### [What the task asks]
Check every line of the material for the word "Require". Copy those that have it.

### [Recorded data]
###
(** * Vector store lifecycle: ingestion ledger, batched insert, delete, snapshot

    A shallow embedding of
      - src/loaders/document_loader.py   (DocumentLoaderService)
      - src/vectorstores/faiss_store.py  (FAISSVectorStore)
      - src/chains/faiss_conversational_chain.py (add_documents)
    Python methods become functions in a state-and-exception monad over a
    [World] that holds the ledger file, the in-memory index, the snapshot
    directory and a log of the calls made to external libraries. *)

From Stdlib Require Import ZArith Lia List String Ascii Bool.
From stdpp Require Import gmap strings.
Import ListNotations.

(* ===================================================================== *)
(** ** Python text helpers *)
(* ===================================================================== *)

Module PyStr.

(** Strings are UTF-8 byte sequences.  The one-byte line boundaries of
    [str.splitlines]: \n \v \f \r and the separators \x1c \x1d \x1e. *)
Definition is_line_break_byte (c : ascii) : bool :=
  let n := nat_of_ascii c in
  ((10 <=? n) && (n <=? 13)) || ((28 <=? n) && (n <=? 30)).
###
### [Task result]
From Stdlib Require Import ZArith Lia List String Ascii Bool.
From stdpp Require Import gmap strings.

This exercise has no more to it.